▶ Problem requirements: All entries shown below should be duplicated character for character.

Extracted data entries
Lemma backfill_spec st st0 pIter sync_flags mx : framed st0 st → others st = [] → pWalFd st = log_bytes be sz nCkpt salt fs ++ rest →
  iterator_ok log pIter → iPrior pIter = 0 → mxFrame (hdr (wal st)) = Z.of_nat (length fs) → 0 ≤ nPage (hdr (wal st)) → 0 ≤ nBackfill (ckpt (shm st)) →
  let nB := nBackfill (ckpt (shm st)) in let n := nPage (hdr (wal st)) in
  ∃ rc st', backfill pIter sync_flags sz n mx st = Some (rc, st') ∧
    framed st0 st' ∧ aReadMark (ckpt (shm st')) = aReadMark (ckpt (shm st)) ∧
    nBackfill (ckpt (shm st')) = (if rc =? SQLITE_OK then mx else nB) ∧ nBackfillAttempted (ckpt (shm st')) = mx ∧
    copied sz fs (rc =? SQLITE_OK) n nB mx 0 (pDbFd st) (pDbFd st') ∧ (rcs st = [] → rc = SQLITE_OK ∧ rcs st' = []) ∧
    (rc = SQLITE_OK → mx = mxFrame (shm_hdr0 (shm st)) → file_size (pDbFd st') = n * sz) ∧
    (mx ≠ mxFrame (shm_hdr0 (shm st)) → kept_beyond sz n (pDbFd st) (pDbFd st')).
Proof.
  intros (Hf1 & Hf2 & Hf3) Ho Hfile Hit Hi0 Hmx Hn HnB nB n. unfold backfill, set_nBackfillAttempted. run. set (st1 := set_shm st _). fold nB.
  destruct (before_loop sync_flags st1 (λ rc, rc ← on_ok rc (backfill_loop (S (Z.to_nat (mxFrame (hdr (wal st))))) pIter 0 sz n nB mx);
    on_ok rc (m ← gets shm; pWal ← gets wal;
      rc ← (if mx =? mxFrame (shm_hdr0 m) then rc ← sqlite3OsTruncate_db (nPage (hdr pWal) * sz);
              on_ok rc (if negb (sync_flags =? 0) then sqlite3OsSync else mret SQLITE_OK) else mret SQLITE_OK);
      on_ok rc (set_nBackfill mx;; mret SQLITE_OK)))) as (rc & o & -> & Hro).
  destruct (Z.eq_dec rc SQLITE_OK) as [->|Hrc].
  2: { rewrite (bind_some _ _ _ _ _ (on_ok_error rc _ _ Hrc)), on_ok_error by done. exists rc, (set_rcs st1 o). split; [done|]. split; [done|].
       split; [done|]. pose proof Hrc as ->%Z.eqb_neq. split_and!; try done. by apply copied_none. }
  change (on_ok SQLITE_OK ?k) with k. set (st2 := set_rcs st1 o). destruct Hpsz as [Hsz _].
  destruct (backfill_loop_spec be sz nCkpt salt fs rest ltac:(lia) Hsalt Hfs Hmax n nB mx Hn HnB (S (Z.to_nat (mxFrame (hdr (wal st))))) st2 pIter 0 Hit)
    as (rc3 & st3 & E3 & (Hw3 & Hs3 & Hf3' & Ho3 & Hl3) & Hr3 & Hc3 & Hb3); [|done|].
  { rewrite Hmx. unfold ahead_in. pose proof (length_filter (λ q, iPrior pIter < q) log) as Hlf. rewrite length_fmap in Hlf. lia. }
  rewrite (bind_some _ _ _ _ _ E3). cbn beta. rewrite Hi0 in Hc3.
  assert (framed st0 st3) as Hf03.
  { unfold framed. rewrite Hw3, Hs3, Hf3', Ho3. split; [exact Hf1|]. split; [exact Hf2|exact Hf3]. }
  destruct (Z.eq_dec rc3 SQLITE_OK) as [->|Hrc3].
  2: { rewrite on_ok_error by done. exists rc3, st3. split; [done|]. split; [done|]. rewrite Hs3. split; [done|].
       pose proof Hrc3 as E%Z.eqb_neq. rewrite E in Hc3 |- *. split_and!; try done. intros Hr. destruct (Hro Hr) as [_ ->]. by apply Hr3. }
  unfold on_ok at 1. change (SQLITE_OK =? SQLITE_OK) with true in *. cbn iota. run. rewrite Hs3. change (shm_hdr0 (shm st2)) with (shm_hdr0 (shm st)).
  rewrite Hw3. change (nPage (hdr (wal st2))) with n.
  destruct (truncate_step (mx =? mxFrame (shm_hdr0 (shm st))) sync_flags n st3 Hn) as (rc4 & st4 & E4 & Heq4 & Hr4 & Hp4 & Hsz4 & Hb4). rewrite (bind_some _ _ _ _ _ E4). cbn beta.
  injection Heq4 as Hw4 Hs4 Hf4 Ho4.
  assert (copied sz fs true n nB mx 0 (pDbFd st) (pDbFd st4)) as Hc4.
  { intros q Hq. destruct (Hc3 q Hq) as [[Hw E] | [Hw E]]; [left|right]; (split; [done|]); by rewrite Hp4. }
  assert (mx ≠ mxFrame (shm_hdr0 (shm st)) → kept_beyond sz n (pDbFd st) (pDbFd st4)) as Hb04.
  { intros Hne%Z.eqb_neq. rewrite (Hb4 Hne). exact Hb3. }
  assert (rcs st = [] → rc4 = SQLITE_OK ∧ rcs st4 = []) as Hr04.
  { intros Hr. destruct (Hro Hr) as [_ Hr2]. destruct (Hr3 Hr2) as [_ Hr3']. by apply Hr4. }
  destruct (Z.eq_dec rc4 SQLITE_OK) as [->|Hrc4].
  - unfold on_ok. change (SQLITE_OK =? SQLITE_OK) with true. cbn iota. unfold set_nBackfill. run. eexists SQLITE_OK, _. split; [done|].
    split; [|split_and!; try done].
    + unfold framed. cbn. rewrite Hw4, Hs4, Hf4, Ho4. apply Hf03.
    + cbn. by rewrite Hs4, Hs3.
    + cbn. by rewrite Hs4, Hs3.
    + intros _ E. apply Hsz4; [done|]. by apply Z.eqb_eq.
  - rewrite on_ok_error by done. exists rc4, st4. split; [done|]. pose proof Hrc4 as ->%Z.eqb_neq. rewrite Hs4, Hs3. split_and!; try done.
    + unfold framed. rewrite Hw4, Hs4, Hf4, Ho4. apply Hf03.
    + by eapply copied_weaken.
Qed.

Lemma framed_quiet st st1 st2 : framed st st1 → quiet st1 st2 → framed st st2.
Proof. intros Hf Hq. eapply framed_trans; [done|]. by apply marks_framed, quiet_marks. Qed.

(** The state in which the frame that is safe has been found. *)
Record found st st1 (mx : Z) : Prop := {
  fd_framed : framed st st1;
  fd_db : pDbFd st1 = pDbFd st;
  fd_backfill : nBackfill (ckpt (shm st1)) = nBackfill (ckpt (shm st));
  fd_marks : ∀ j, 1 ≤ j < 5 → mx ≤ mark st1 j;
  fd_mx : mx ≤ Z.of_nat (length fs)
}.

▶ Solution to the exercise:
Lemma backfill_spec st st0 pIter sync_flags mx : framed st0 st → others st = [] → pWalFd st = log_bytes be sz nCkpt salt fs ++ rest →
  iterator_ok log pIter → iPrior pIter = 0 → mxFrame (hdr (wal st)) = Z.of_nat (length fs) → 0 ≤ nPage (hdr (wal st)) → 0 ≤ nBackfill (ckpt (shm st)) →
  let nB := nBackfill (ckpt (shm st)) in let n := nPage (hdr (wal st)) in
  ∃ rc st', backfill pIter sync_flags sz n mx st = Some (rc, st') ∧
    framed st0 st' ∧ aReadMark (ckpt (shm st')) = aReadMark (ckpt (shm st)) ∧
    nBackfill (ckpt (shm st')) = (if rc =? SQLITE_OK then mx else nB) ∧ nBackfillAttempted (ckpt (shm st')) = mx ∧
    copied sz fs (rc =? SQLITE_OK) n nB mx 0 (pDbFd st) (pDbFd st') ∧ (rcs st = [] → rc = SQLITE_OK ∧ rcs st' = []) ∧
    (rc = SQLITE_OK → mx = mxFrame (shm_hdr0 (shm st)) → file_size (pDbFd st') = n * sz) ∧
    (mx ≠ mxFrame (shm_hdr0 (shm st)) → kept_beyond sz n (pDbFd st) (pDbFd st')).
Proof.
  intros (Hf1 & Hf2 & Hf3) Ho Hfile Hit Hi0 Hmx Hn HnB nB n. unfold backfill, set_nBackfillAttempted. run. set (st1 := set_shm st _). fold nB.
  destruct (before_loop sync_flags st1 (λ rc, rc ← on_ok rc (backfill_loop (S (Z.to_nat (mxFrame (hdr (wal st))))) pIter 0 sz n nB mx);
    on_ok rc (m ← gets shm; pWal ← gets wal;
      rc ← (if mx =? mxFrame (shm_hdr0 m) then rc ← sqlite3OsTruncate_db (nPage (hdr pWal) * sz);
              on_ok rc (if negb (sync_flags =? 0) then sqlite3OsSync else mret SQLITE_OK) else mret SQLITE_OK);
      on_ok rc (set_nBackfill mx;; mret SQLITE_OK)))) as (rc & o & -> & Hro).
  destruct (Z.eq_dec rc SQLITE_OK) as [->|Hrc].
  2: { rewrite (bind_some _ _ _ _ _ (on_ok_error rc _ _ Hrc)), on_ok_error by done. exists rc, (set_rcs st1 o). split; [done|]. split; [done|].
       split; [done|]. pose proof Hrc as ->%Z.eqb_neq. split_and!; try done. by apply copied_none. }
  change (on_ok SQLITE_OK ?k) with k. set (st2 := set_rcs st1 o). destruct Hpsz as [Hsz _].
  destruct (backfill_loop_spec be sz nCkpt salt fs rest ltac:(lia) Hsalt Hfs Hmax n nB mx Hn HnB (S (Z.to_nat (mxFrame (hdr (wal st))))) st2 pIter 0 Hit)
    as (rc3 & st3 & E3 & (Hw3 & Hs3 & Hf3' & Ho3 & Hl3) & Hr3 & Hc3 & Hb3); [|done|].
  { rewrite Hmx. unfold ahead_in. pose proof (length_filter (λ q, iPrior pIter < q) log) as Hlf. rewrite length_fmap in Hlf. lia. }
  rewrite (bind_some _ _ _ _ _ E3). cbn beta. rewrite Hi0 in Hc3.
  assert (framed st0 st3) as Hf03.
  { unfold framed. rewrite Hw3, Hs3, Hf3', Ho3. split; [exact Hf1|]. split; [exact Hf2|exact Hf3]. }
  destruct (Z.eq_dec rc3 SQLITE_OK) as [->|Hrc3].
  2: { rewrite on_ok_error by done. exists rc3, st3. split; [done|]. split; [done|]. rewrite Hs3. split; [done|].
       pose proof Hrc3 as E%Z.eqb_neq. rewrite E in Hc3 |- *. split_and!; try done. intros Hr. destruct (Hro Hr) as [_ ->]. by apply Hr3. }
  unfold on_ok at 1. change (SQLITE_OK =? SQLITE_OK) with true in *. cbn iota. run. rewrite Hs3. change (shm_hdr0 (shm st2)) with (shm_hdr0 (shm st)).
  rewrite Hw3. change (nPage (hdr (wal st2))) with n.
  destruct (truncate_step (mx =? mxFrame (shm_hdr0 (shm st))) sync_flags n st3 Hn) as (rc4 & st4 & E4 & Heq4 & Hr4 & Hp4 & Hsz4 & Hb4). rewrite (bind_some _ _ _ _ _ E4). cbn beta.
  injection Heq4 as Hw4 Hs4 Hf4 Ho4.
  assert (copied sz fs true n nB mx 0 (pDbFd st) (pDbFd st4)) as Hc4.
  { intros q Hq. destruct (Hc3 q Hq) as [[Hw E] | [Hw E]]; [left|right]; (split; [done|]); by rewrite Hp4. }
  assert (mx ≠ mxFrame (shm_hdr0 (shm st)) → kept_beyond sz n (pDbFd st) (pDbFd st4)) as Hb04.
  { intros Hne%Z.eqb_neq. rewrite (Hb4 Hne). exact Hb3. }
  assert (rcs st = [] → rc4 = SQLITE_OK ∧ rcs st4 = []) as Hr04.
  { intros Hr. destruct (Hro Hr) as [_ Hr2]. destruct (Hr3 Hr2) as [_ Hr3']. by apply Hr4. }
  destruct (Z.eq_dec rc4 SQLITE_OK) as [->|Hrc4].
  - unfold on_ok. change (SQLITE_OK =? SQLITE_OK) with true. cbn iota. unfold set_nBackfill. run. eexists SQLITE_OK, _. split; [done|].
    split; [|split_and!; try done].
    + unfold framed. cbn. rewrite Hw4, Hs4, Hf4, Ho4. apply Hf03.
    + cbn. by rewrite Hs4, Hs3.
    + cbn. by rewrite Hs4, Hs3.
    + intros _ E. apply Hsz4; [done|]. by apply Z.eqb_eq.
  - rewrite on_ok_error by done. exists rc4, st4. split; [done|]. pose proof Hrc4 as ->%Z.eqb_neq. rewrite Hs4, Hs3. split_and!; try done.
    + unfold framed. rewrite Hw4, Hs4, Hf4, Ho4. apply Hf03.
    + by eapply copied_weaken.
Qed.

Lemma framed_quiet st st1 st2 : framed st st1 → quiet st1 st2 → framed st st2.
Proof. intros Hf Hq. eapply framed_trans; [done|]. by apply marks_framed, quiet_marks. Qed.

(** The state in which the frame that is safe has been found. *)
Record found st st1 (mx : Z) : Prop := {
  fd_framed : framed st st1;
  fd_db : pDbFd st1 = pDbFd st;
  fd_backfill : nBackfill (ckpt (shm st1)) = nBackfill (ckpt (shm st));
  fd_marks : ∀ j, 1 ≤ j < 5 → mx ≤ mark st1 j;
  fd_mx : mx ≤ Z.of_nat (length fs)
}.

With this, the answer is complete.